(** The loop over the lines of [adb devices]: no line raises, every line
    that is not blank gives one device with the three fields, after one
    shell command. *)
Lemma adb_lines_reported (lines : list string)
    (devices : list (gmap string json)) :
  ∃ found,
    adb_lines ExecuteOneShellCommand lines devices
    = (Return (devices ++ found),
       map (λ line, ShellCommand (getprop_command line))
           (List.filter not_blank lines))
    ∧ Forall2 (λ device entry, reported_device device = Some entry) found
        (map (adb_device ExecuteOneShellCommand)
             (List.filter not_blank lines)).
Proof.
  revert devices. induction lines as [|line rest IH]; intros devices.
  - exists []. simpl. unfold eret. by rewrite app_nil_r.
  - cbn [adb_lines List.filter].
    destruct (String.length (strip line) =? 0)%nat eqn:Hblank.
    + replace (not_blank line) with false by (unfold not_blank; by rewrite Hblank).
      apply IH.
    + replace (not_blank line) with true by (unfold not_blank; by rewrite Hblank).
      destruct (not_blank_first_word line Hblank) as (word & ws & Hsplit).
      assert (getprop_command line
              = "adb -s " +:+ word +:+ " shell getprop ro.product.board")
        as Hcommand by (unfold getprop_command; by rewrite Hsplit).
      destruct (ExecuteOneShellCommand (getprop_command line))
        as [[stdout stderr] retcode] eqn:Hshell.
      assert (adb_device ExecuteOneShellCommand line
              = JObj {["serial" := JStr word;
                       "product" := JStr (if decide (retcode = 0)
                                          then strip stdout else "error");
                       "status" := JNumber 2]}) as Hdevice
        by (unfold adb_device; by rewrite Hshell, Hsplit).
      destruct (IH (devices ++
                    [{["serial" := JStr word;
                       "product" := JStr (if decide (retcode = 0)
                                          then strip stdout else "error");
                       "status" := JNumber 2]}]))
        as (found & Hloop & Hfound).
      eexists (_ :: found). cbn [map]. rewrite Hdevice. split.
      * unfold first_word. rewrite Hsplit.
        unfold ebind at 1, eret at 1. cbv beta iota.
        unfold shell. rewrite <- Hcommand.
        unfold ebind at 2. unfold eemit, eret at 1. cbv beta iota.
        rewrite Hshell. unfold ebind at 1. cbv beta iota.
        change (device_status "online") with (eret (JNumber 2)).
        unfold ebind at 1, eret at 1. cbv beta iota.
        rewrite Hloop. by rewrite <- app_assoc.
      * constructor; [|exact Hfound].
        apply reported_device_three.
Qed.

(** The loop over the lines of [fastboot devices]. *)
Lemma fastboot_lines_reported (lines : list string)
    (devices : list (gmap string json)) :
  ∃ found,
    fastboot_lines lines devices = (Return (devices ++ found), [])
    ∧ Forall2 (λ device entry, reported_device device = Some entry) found
        (map fastboot_device (List.filter not_blank lines)).
Proof.
  revert devices. induction lines as [|line rest IH]; intros devices.
  - exists []. simpl. unfold eret. by rewrite app_nil_r.
  - cbn [fastboot_lines List.filter].
    destruct (String.length (strip line) =? 0)%nat eqn:Hblank.
    + replace (not_blank line) with false by (unfold not_blank; by rewrite Hblank).
      apply IH.
    + replace (not_blank line) with true by (unfold not_blank; by rewrite Hblank).
      destruct (not_blank_first_word line Hblank) as (word & ws & Hsplit).
      assert (fastboot_device line
              = JObj {["serial" := JStr word; "product" := JStr "unknown";
                       "status" := JNumber 1]}) as Hdevice
        by (unfold fastboot_device; by rewrite Hsplit).
      destruct (IH (devices ++
                    [{["serial" := JStr word; "product" := JStr "unknown";
                       "status" := JNumber 1]}]))
        as (found & Hloop & Hfound).
      eexists (_ :: found). cbn [map]. rewrite Hdevice. split.
      * unfold first_word. rewrite Hsplit.
        unfold ebind at 1, eret at 1. cbv beta iota.
        change (device_status "fastboot") with (eret (JNumber 1)).
        unfold ebind at 1, eret at 1. cbv beta iota.
        rewrite Hloop. by rewrite <- app_assoc.
      * constructor; [|exact Hfound].
        apply reported_device_three.
Qed.

(** The devices found: the two loops never raise. *)
Lemma detect_devices_reported :
  ∃ found,
    detect_devices ExecuteOneShellCommand
    = (Return found,
       ShellCommand "adb devices"
       :: map (λ line, ShellCommand (getprop_command line))
              (attached_lines ExecuteOneShellCommand)
       ++ [ShellCommand "fastboot devices"])
    ∧ mapM reported_device found
      = Some (map (adb_device ExecuteOneShellCommand)
                  (attached_lines ExecuteOneShellCommand)
              ++ map fastboot_device
                   (fastboot_mode_lines ExecuteOneShellCommand)).
Proof.
  destruct (adb_lines_reported
              (tail (split_on (ascii_of_nat 10)
                       (ExecuteOneShellCommand "adb devices").1.1)) [])
    as (found1 & Hadb & Hfound1).
  destruct (fastboot_lines_reported
              (split_on (ascii_of_nat 10)
                 (ExecuteOneShellCommand "fastboot devices").1.1) found1)
    as (found2 & Hfastboot & Hfound2).
  exists (found1 ++ found2). split.
  - unfold detect_devices, shell.
    unfold ebind at 2. unfold eemit, eret at 1. cbv beta iota.
    unfold ebind at 1. cbv beta iota.
    rewrite Hadb. unfold ebind at 1. cbv beta iota.
    unfold ebind at 2. unfold eret at 1. cbv beta iota.
    unfold ebind at 1. cbv beta iota.
    change ([] ++ found1) with found1. rewrite Hfastboot.
    unfold attached_lines. by rewrite !app_nil_r.
  - apply mapM_Some. by apply Forall2_app.
Qed.
(** X2. Stiffness matrix of the finite-element notebook.  For every grid
    of at least four points and all material arrays, the assembly
    returns a matrix [K]
    whose product with the vector of ones is not the zero vector: its
    components are [mu[0]/h[0]] in rows 0 and 1, [mu[nx-2]/h[nx-2]] in
    row [nx-2] and [mu[nx-1]/h[nx-2]] in row [nx-1]; only the rows in
    between sum to zero.  The loops run over [range(1, nx-1)] in both
    indices and the corners set the diagonal alone, so the couplings
    [K[0,1]], [K[1,0]], [K[nx-2,nx-1]] and [K[nx-1,nx-2]] stay zero.
    (The element sizes are taken different from zero: numpy divides by
    a zero without raising.) *)
Theorem fe_stiffness_times_ones (nx : Z) (mu h : list R) :
  (4 <= nx)%Z -> Z.of_nat (length mu) = nx ->
  Z.of_nat (length h) = (nx - 1)%Z ->
  (forall i, (0 <= i < nx - 1)%Z -> Np.item h i <> 0%R) ->
  exists K, FeElastic.K nx mu h = Returned K /\
    let K1 := Np.matvec K (replicate (Z.to_nat nx) 1%R) in
    Np.entry K 0 1 = 0%R /\ Np.entry K 1 0 = 0%R /\
    Np.entry K (nx - 2) (nx - 1) = 0%R /\ Np.entry K (nx - 1) (nx - 2) = 0%R /\
    Np.item K1 0 = (Np.item mu 0 / Np.item h 0)%R /\
    Np.item K1 1 = (Np.item mu 0 / Np.item h 0)%R /\
    (forall x, (2 <= x <= nx - 3)%Z -> Np.item K1 x = 0%R) /\
    Np.item K1 (nx - 2) = (Np.item mu (nx - 2) / Np.item h (nx - 2))%R /\
    Np.item K1 (nx - 1) = (Np.item mu (nx - 1) / Np.item h (nx - 2))%R.
Proof. exact (fe_stiffness_row_sums nx mu h). Qed.

Lemma fe_stiffness_times_ones_witness :
  exists K, FeElastic.K 4 [1; 1; 1; 1]%R [1; 1; 1]%R = Returned K /\
    Np.item (Np.matvec K [1; 1; 1; 1]%R) 0 = 1%R /\
    Np.item (Np.matvec K [1; 1; 1; 1]%R) 1 = 1%R /\
    Np.item (Np.matvec K [1; 1; 1; 1]%R) 2 = 1%R /\
    Np.item (Np.matvec K [1; 1; 1; 1]%R) 3 = 1%R.
Proof.
  destruct (fe_stiffness_times_ones 4 [1; 1; 1; 1]%R [1; 1; 1]%R)
    as (K & E & H); [lia | reflexivity | reflexivity | |].
  { intros i Hi.
    assert (i = 0 \/ i = 1 \/ i = 2)%Z as [->|[->| ->]] by lia;
      unfold Np.item; simpl; lra. }
  cbn zeta in H. destruct H as (_ & _ & _ & _ & H0 & H1 & _ & H2 & H3).
  change (replicate (Z.to_nat 4) 1%R) with [1; 1; 1; 1]%R in *.
  change (4 - 2)%Z with 2%Z in *. change (4 - 1)%Z with 3%Z in *.
  exists K. split; [exact E|].
  rewrite H0, H1, H2, H3. unfold Np.item. simpl. repeat split; lra.
Defined.

Lemma acc_first2 (a b : Z) (g : Z -> R) :
  (a + 2 <= b)%Z ->
  SeClosed.acc a b g = (g a + g (a + 1)%Z + SeClosed.acc (a + 2) b g)%R.
Proof.
  intros Hab. rewrite (acc_app a (a + 2) b) by lia.
  replace (a + 2)%Z with (a + 1 + 1)%Z at 1 by lia.
  by rewrite acc_snoc, acc_one by lia.
Qed.
(** The exact trace of a publish cycle that lists at least one node. *)
Lemma publish_cycle_trace cycles once node rest w :
  env_ListNodes env (w_lists w) = Ok (node :: rest) →
  ∃ podCIDR,
    GetPodCIDR (node :: rest) = Some podCIDR ∧
    let adv := built clusterId gatewayIP gatewayPrivateIP (node :: rest) podCIDR
                     (env_Now env (w_clock_reads w))
                     (env_Now env (S (w_clock_reads w))) in
    let err := env_CreateOrUpdate env (w_publishes w) remoteClient adv in
    loop (S cycles) once w
    = loop cycles (once || bool_decide (err = None))
        (mkWorld (w_connects w) (S (w_lists w)) (S (w_publishes w))
                 (S (S (w_clock_reads w)))
                 (w_trace w ++ cycle_events clusterId foreignClusterId
                                            remoteClient adv err once)).
Proof.
  intros Hl.
  destruct (CreateAdvertisement_cons env clusterId gatewayIP gatewayPrivateIP
              node rest
              (mkWorld (w_connects w) (S (w_lists w)) (w_publishes w)
                       (w_clock_reads w) (w_trace w)))
    as (podCIDR & Hp & Hadv).
  cbn [w_connects w_lists w_publishes w_clock_reads w_trace] in Hadv.
  exists podCIDR. split; [exact Hp|]. cbn zeta.
  set (adv := built _ _ _ _ _ _ _) in *.
  unfold loop. cbn [publish_loop]. unfold bind at 1. unfold list_Nodes.
  rewrite Hl. unfold bind at 1. rewrite Hadv.
  unfold bind at 1. unfold pkg_CreateOrUpdate. cbn [w_publishes].
  unfold cycle_events.
  destruct (env_CreateOrUpdate env (w_publishes w) remoteClient adv) as [e|].
  - rewrite bool_decide_eq_false_2 by done. rewrite orb_false_r.
    go_unfold. unfold emit, add_event.
    cbn [w_connects w_lists w_publishes w_clock_reads w_trace].
    f_equal. f_equal. by rewrite <- !app_assoc.
  - rewrite bool_decide_eq_true_2 by done. rewrite orb_true_r.
    destruct once; go_unfold; unfold emit, add_event;
      cbn [w_connects w_lists w_publishes w_clock_reads w_trace];
      f_equal; f_equal;
      cbn [w_connects w_lists w_publishes w_clock_reads w_trace];
      by rewrite <- !app_assoc.
Qed.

____

§ What you will do: Keep only the lines from the one containing "f_equal; f_equal;" to the end of the entries, and repeat them exactly.

§ Response to the exercise:
      f_equal; f_equal;
      cbn [w_connects w_lists w_publishes w_clock_reads w_trace];
      by rewrite <- !app_assoc.
Qed.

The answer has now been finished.